Alpha and Beta put together a Halloween party with over a dozen on their friends. We’re not typically party people, but we do enjoy the chance to have people over. I especially like it because it means I get a clean house. 🙂
We had a great time planning for, shopping for, and decorating for the party. (Really. The house looks great.) Beta enjoys decorating, planning, and being surrounded by large groups; I don’t know how she came to exist in a family full of introverts.
Meghan and I tend to take a particular approach to events: plan very little and let things come together naturally. The kids were happy to follow our lead.
One little personal detail: this party happened to coincide with our anniversary. It couldn’t happen any other day, unfortunately: Halloween is mid-week; we had a birthday party to attend on Sunday; and Halloween parties after Halloween are just no fun.
Fast-forward to the appointed day, and a nor’easter bore down on us from the early morning onwards. This wasn’t such a bad thing: I had wanted to keep the fireplace lit for the duration of the party and cold, bad weather is very amenable to that. Meghan made a (gluten-free) cake that made the house smell fantastic. Beta and I rearranged the seats into one long couch, plus another smaller love seat back-to-back with the big one.
Guest started arriving promptly at one, and very quickly we had a dozen teenagers, not related to us and all dressed in costumes, in the living room of our house. For some reason they all packed into the living room and refused to spread into the kitchen, dining room, or even the front room. The decibels rose and Meghan and I retreated, occasionally checking on the kids, the fire, and the food.
The first movie of the day was Young Frankenstein, chosen through first-past-the-post voting. (I believe it had two votes, which was one more vote than any other option.)
Around 4 pm, as the first movie was wrapping up, I headed out to pick up pizza and more soda. I came back to a relatively quiet room watching the Blair Witch Project. You kind of have to pay attention to the movie to get the full effect, but I there was also an air of the forbidden – that movie has a reputation.
As people finished up pizza, the movie was just finishing the setup and was about to get scary, the power went out. Whoops! We checked with neighbors to make sure it wasn’t just us, checked the power company to see if they knew yet, and lit candles and lamps. The kids took all this in stride and got busy socializing. I was honestly impressed how they acted — sociable and comfortable, even though many had never been to our house before.
Power was restored in about an hour, and the movie resumed. The end of the movie led to discussion of what the hell happened, because not everyone had paid attention in the beginning.
Unbeknownst to us during the week, Beta had been telling people that the party was planned to go until 10 pm. The first kids dropped out shortly after pizza, and most kids had left by 8:30 or so, but a couple stayed for the duration and were picked up right at 10 o’clock.
All in all, it seemed like everyone had a lot of fun. Even at the end, with three kids left, everybody was in a good mood.
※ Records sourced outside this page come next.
(** What [RadioSend] does for a LoRa payload. *)
Lemma send_lora_eq buffer size s :
  lora_ready s → 0 <= size <= Z.of_nat (length buffer) →
  let packet := pp_LoRa (PacketParams (SubgRf s)) <| lp_PayloadLength := size |> in
  ∃ s', send_lora buffer size s = Ret (RADIO_STATUS_OK, buffer) s' ∧
    lora_ready s' ∧ OperatingMode s' = MODE_TX ∧ pp_LoRa (PacketParams (SubgRf s')) = packet ∧
    TxTimeout (SubgRf s') = TxTimeout (SubgRf s) ∧
    trace s' = trace s ++
      [lora_packet_event packet; EvWriteBuffer 0 (take (Z.to_nat size) buffer);
       EvSetCmd RADIO_SET_TX [0; 0; 0]].
Proof.
  intros [Hmo Hty Hmt Hpt] Hsize packet. unfold send_lora. erewrite bind_Ret by reflexivity.
  set (s1 := _ <| SubgRf := _ |>).
  assert (Hty1 : PacketType s1 = PACKET_TYPE_LORA) by exact Hty.
  assert (Hpt1 : pp_PacketType (PacketParams (SubgRf s1)) = PACKET_TYPE_LORA) by exact Hpt.
  erewrite bind_Ret by (apply send_stored_lora; [exact Hty1 | exact Hpt1 | exact Hsize]).
  eexists. split; [reflexivity|]. repeat split; try assumption; reflexivity.
Qed.

(** [RadioSend] with a LoRa modem gives the radio the packet parameters with
    the length of the payload, exactly the payload, and the command to transmit
    without a time-out of its own, then starts the software time-out; the
    caller's buffer is not changed. *)
Lemma RadioSend_lora buffer size s :
  lora_ready s → 0 <= size <= Z.of_nat (length buffer) →
  let packet := pp_LoRa (PacketParams (SubgRf s)) <| lp_PayloadLength := size |> in
  ∃ s' before, RadioSend buffer size s = Ret (RADIO_STATUS_OK, buffer) s' ∧
    lora_ready s' ∧ OperatingMode s' = MODE_TX ∧
    pp_LoRa (PacketParams (SubgRf s')) = packet ∧ Forall setup_event before ∧
    trace s' = trace s ++ before ++
      [lora_packet_event packet; EvWriteBuffer 0 (take (Z.to_nat size) buffer);
       EvSetCmd RADIO_SET_TX [0; 0; 0];
       EvTimerSetValue TxTimeoutTimer (TxTimeout (SubgRf s)); EvTimerStart TxTimeoutTimer].
Proof.
  intros Hready Hsize packet. pose proof (lr_modem s Hready) as Hmo.
  unfold RadioSend. do 3 (erewrite bind_Ret by reflexivity). sys_simpl.
  match goal with |- context [(SUBGRF_SetSwitch ?pa _ ≫= _) ?s1] =>
    destruct (set_switch_does pa RFSWITCH_TX s1) as [sw Hsw] end.
  erewrite bind_Ret by exact Hsw. rewrite Hmo. sys_simpl.
  match goal with |- context [(set_tx_modulation_quality ?b ≫= _) ?s1] =>
    destruct (tx_quality_does b s1) as (es & Hes & Hev) end.
  erewrite bind_Ret by exact Hes. clear Hsw Hes. sys_simpl.
  match goal with |- context [(send_lora _ _ ≫= _) ?s1] =>
    assert (Hr1 : lora_ready s1) by (destruct Hready; split; assumption);
    destruct (send_lora_eq buffer size s1 Hr1 Hsize) as (s2 & E2 & Hr2 & Ho2 & Hp2 & Ht2 & Htr2) end.
  erewrite bind_Ret by exact E2. cbn [fst]. do 3 (erewrite bind_Ret by reflexivity).
  eexists _, (_ :: _ :: _ :: es). split; [reflexivity|]. split; [destruct Hr2; split; assumption|].
  split; [exact Ho2|]. split; [exact Hp2|].
  split; cycle 1.
  { sys_simpl. rewrite Htr2, Ht2. sys_simpl. rewrite <- !(app_assoc (trace s)). cbn [app].
    rewrite <- !app_assoc.
    reflexivity. }
  do 3 (constructor; [exact I|]). exact Hev.
Qed.
End Radio.

(** ** Concrete instances *)

(** An FSK reception that passes the checks of [RadioSetRxGenericConfig]. *)
Definition fsk_reception : RxConfigGeneric_t :=
  mkRxConfigGeneric (mk_rx_fsk 0 50000 50000 40 [0xC1; 0x94; 0xC1] 255 0x8005 0x1D0F 0x1FF 3 0 0 0 0 0 0)
    (mk_rx_lora 0 0 0 0 0 0 0 0 0 0).
(* ===== verification/RxProofs.v ===== *)
(** * radio.c: properties of the reception of LoRa packets.

    Reception is set up by [RadioSetRxConfig] and [RadioRx]; a received packet
    reaches the application through the interrupt callback of the HAL.  With the
    transmission of RadioProofs.v this gives the link from the buffer of a sender
    to the report of a receiver. *)

From S2P Require Import Prelude Effects RadioTypes State Mem RadioDriver DriverProofs.
From S2P Require Import RadioFw TimeOnAir Radio RadioGeneric RadioProofs.

Section Reception.
Context {cfg : Config} {env : Env}.

(** ** Setting up a reception *)

Definition rfw_off (f : RadioFw_t) : RadioFw_t :=
  if RFW_ENABLE then f <| Init ; Enable := 0 |> else f.

Lemma RFW_DeInit_off s : RFW_DeInit s = Ret tt (s <| RFWPacket := rfw_off (RFWPacket s) |>).
Proof. unfold RFW_DeInit, rfw_off, upd_rfw, when. destruct RFW_ENABLE; [done | by destruct s]. Qed.

Lemma RFW_Is_Init_off m f s : RFWPacket s = rfw_modem m (rfw_off f) → RFW_Is_Init s = Ret 0 s.
Proof.
  unfold RFW_Is_Init, rfw_modem, rfw_off, gets. destruct RFW_ENABLE; [|done]. by intros ->.
Qed.

Lemma symb_timeout_does n s :
  ∃ es, does (SUBGRF_SetLoRaSymbNumTimeout (u8 n)) s tt
          (EvSetCmd RADIO_SET_LORASYMBTIMEOUT [u8 n] :: es).
Proof.
  pose proof (u8_range n) as Hn. unfold SUBGRF_SetLoRaSymbNumTimeout. destruct (64 <=? u8 n) eqn:E64.
  - destruct (symb_loop_decodes (Z.shiftr (u8 n) 1)) as (m & e & -> & _).
    { rewrite Z.shiftr_div_pow2 by lia. change (2 ^ 1) with 2.
      Z.to_euclidean_division_equations; lia. }
    eexists. refine (does_bind _ _ s tt [_] tt [_] (does_emit _ _) (does_emit _ _)).
  - exists []. refine (does_bind _ _ s tt [_] tt [] (does_emit _ _) (does_skip _)).
Qed.

(** The work-arounds for the gain control and for inverted IQ. *)
Lemma iq_polarity_does s : ∃ es, does set_iq_polarity s tt es.
Proof.
  unfold set_iq_polarity, does. erewrite bind_Ret by reflexivity.
  destruct (lp_InvertIQ _ =? LORA_IQ_INVERTED); eexists;
    refine (does_bind _ _ s _ [_] tt [_] (does_read _ _) (does_emit _ _)).
Qed.

(** The commands of [RadioSetRxConfig] before and after those of the
    parameters. *)
Definition rx_config_after (symbTimeout : Z) (es : list HalEvent) : Prop :=
  ∃ rest, es = EvSetCmd RADIO_SET_LORASYMBTIMEOUT [symbTimeout] :: rest.
Definition sim_sleep : list Instr := Start Sleep :: wait_code Sleep ++ [Return].

Definition sim_wait_transmit_finished : list Instr :=
  ReturnIfTransmitting :: wait_code Transmit ++ [LoadErr Transmit; Return].

Definition sim_wait_receive_finished : list Instr := wait_code Receive ++ [LoadErr Receive].

Definition sim_transmit_blocking : list Instr := Start Transmit :: sim_wait_transmit_finished.

Definition sim_receive_blocking : list Instr :=
  Start Receive :: sim_wait_receive_finished ++ [ReturnIfError; LoadBytes Receive; Return].

(** The callbacks, run by [Loop]. *)
Definition sim_sleep_end : list Instr :=
  [Lock Sleep; SetReady Sleep 1; Signal Sleep; Unlock Sleep].
Definition sim_tx_done_callback (err : Z) : list Instr :=
  [Lock Transmit; SetReady Transmit 1; SetErr Transmit err; Signal Transmit; Unlock Transmit].
Definition sim_rx_done_callback (bytes_received err : Z) : list Instr :=
  [Lock Receive; SetBytes Receive bytes_received; SetReady Receive 1; SetErr Receive err;
   Signal Receive; Unlock Receive].

(** The time-out is an argument of the task only. *)
Definition sim_receive_blocking_no_timeout : list Instr := sim_receive_blocking.

Definition call (f : Flow) : list Instr :=
  match f with
  | Sleep => sim_sleep
  | Transmit => sim_transmit_blocking
  | Receive => sim_receive_blocking
  end.

Definition callback (f : Flow) (b e : Z) : list Instr :=
  match f with
  | Sleep => sim_sleep_end
  | Transmit => sim_tx_done_callback e
  | Receive => sim_rx_done_callback b e
  end.

(** ** The node *)

(** How a call ended for the simulator: refused with an error code, or its task
    reported [bytes] and [err]. *)
Inductive Ending := Refused (e : Z) | Reported (b e : Z).
Lemma stands_gets i n q y :
  stands false i n q y →
  stands true i n q (y <| rx_queue := rx_queue y ++ [message (other i)] |>
                       <| radio := if rx_continuous (local y) then RX else OFF |>).
Proof.
  intros []. specialize (st_role0 eq_refl). destruct q; try done; constructor; cbn; auto;
    rewrite ?st_queue0, ?st_continuous0; auto.
Qed.

Lemma stands_runs a i n p x c : stands a i n p x → at_call x ≠ Finished c.
Proof.
  intros []. pose proof (awaits_shape _ _ _ _ st_call0) as H.
  destruct p; repeat match goal with H : ∃ _, _ |- _ => destruct H | H : _ ∧ _ |- _ => destruct H end; congruence.
Qed.

Lemma stands_quiet i n q y : stands false i n q y → tx_task y = None.
Proof. intros []. specialize (st_role0 eq_refl). rewrite st_tx_task0. by destruct q. Qed.

Lemma stands_role i n q y : stands false i n q y → before_packet q = true.
Proof. intros []. by apply st_role0. Qed.

Lemma stands_on i n q y : stands false i n q y → radio y ≠ OFF → radio y = RX.
Proof.
  intros [] Hr. specialize (st_role0 eq_refl). destruct (in_air q) eqn:Hq; [by destruct q|].
  by destruct st_radio0 as [|(_ & _ & ?)].
Qed.

(** A node that awaits a packet hears the other one, when its radio is on. *)
Lemma stands_hears i n n' p q x y :
  stands true i n p x → stands false (other i) n' q y → radio y ≠ OFF →
  receives x y (message i) = true.
Proof.
  intros Hx Hy Hr. unfold receives, can_receive. rewrite (stands_on _ _ _ _ Hy Hr).
  destruct Hx, Hy. rewrite st_tx_config0, st_rx_config1. by destruct i.
Qed.
(* ===== verification/PingPongEnd.v ===== *)
(** * The ping-pong firmware: the end of the simulation.

    What holds of the two nodes in every run, regular or not, and that both
    programs return when the simulation ends. *)

From ITree Require Import ITree.
From S2P Require Import Prelude NativeNode PingPong PingPongProofs.

(** ** The end of the simulation *)

(** The program after a reception and after a transmission of the loop. *)
Definition epilogue (n : Z) : itree simE Z := ITree.trigger (Printf "%d Sim done\n" [AInt n]);; Ret 0.
Definition loop_again (i : Side) (lr : unit + unit) : itree simE unit :=
  match lr with
  | inl l => Tau (ITree.iter (exchange_once (message (other i)) (pause i) (message i)) l)
  | inr r => Ret r
  end.
Definition received (n : Z) (i : Side) (t : itree simE Z) : itree simE Z :=
  ((t ≫= answer_received (pause i) (message i)) ≫= loop_again i) ≫= λ _, epilogue n.
Definition sent (n : Z) (i : Side) (t : itree simE Z) : itree simE Z :=
  ((t ≫= reply_sent) ≫= loop_again i) ≫= λ _, epilogue n.
Definition first_sent (n : Z) (t : itree simE Z) : itree simE Z :=
  (t ≫= λ _, exchange pong 4 ping) ≫= λ _, epilogue n.

(** The blocking calls of the program. *)
Inductive Point := PListen | PSleep | PSend | PFirstSleep | PFirstSend | PDone.
#[export] Instance Point_eq_dec : EqDecision Point.
Proof. solve_decision. Defined.

Definition blocked_at (n : Z) (i : Side) (pt : Point) : Blocked :=
  match pt with
  | PListen => listen_point n i
  | PSleep => sleep_point n i
  | PSend => send_point n i
  | PFirstSleep => first_sleep n
  | PFirstSend => first_send n
  | PDone => Finished 0
  end.

#[local] Transparent listen_point sleep_point send_point first_sleep first_send.
Lemma listen_then n i :
  blocked_at n i PListen = AtReceive 256 (λ r, received n i (Ret r ≫= check_received (message (other i)))).
Proof. reflexivity. Qed.

Lemma send_then n i :
  blocked_at n i PSend = AtTransmit (message i) 4 (λ e, sent n i (Ret e ≫= check_sent (message i))).
Proof. by destruct i. Qed.

Lemma first_send_then n i :
  blocked_at n i PFirstSend = AtTransmit ping 4 (λ e, first_sent n (Ret e ≫= check_sent ping)).
Proof. reflexivity. Qed.

Lemma settle_observe f n t1 t2 l : observe t1 = observe t2 → settle (S f) n t1 l = settle (S f) n t2 l.
Proof. intros H. cbn. by rewrite H. Qed.

Lemma settles_observe n t1 t2 b : observe t1 = observe t2 → settles n t2 b → settles n t1 b.
Proof. intros H Ht l. destruct (Ht l) as [out Hout]. exists out. by rewrite <- Hout; apply settle_observe. Qed.

Ltac settled := intros []; eexists; reflexivity.

(** Whatever a reception returns, the program stops or sleeps. *)
Lemma received_point n i r :
  ∃ pt, (pt = PDone ∨ pt = PSleep) ∧
    settles n (received n i (Ret r ≫= check_received (message (other i)))) (blocked_at n i pt).
Proof.
  enough (∃ pt, (pt = PDone ∨ pt = PSleep) ∧
    settles n (received n i (check_received (message (other i)) r)) (blocked_at n i pt)) as (pt & ? & H)
    by (exists pt; split; [done|]; by eapply settles_observe, H).
  unfold check_received. destruct (r.1 <=? 0); [exists PDone; split; [by left|settled]|].
  destruct (_ && _); [exists PSleep; split; [by right|destruct i; settled]|].
  exists PDone. split; [by left|settled].
Qed.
Lessons learned: Megh and I now know to double-check what the plan’s details are before it’s announced, and Beta knows that a) 10 pm is just too late and b) nine hours is just too long. (She was exhausted, we all were, and I think she was glad to wrap up.)
Biggest lessons of all, though: Megh and I still know how to throw a good party, and Alpha and Beta saw how to make it come together by being a part of it and seeing how it’s done from the inside.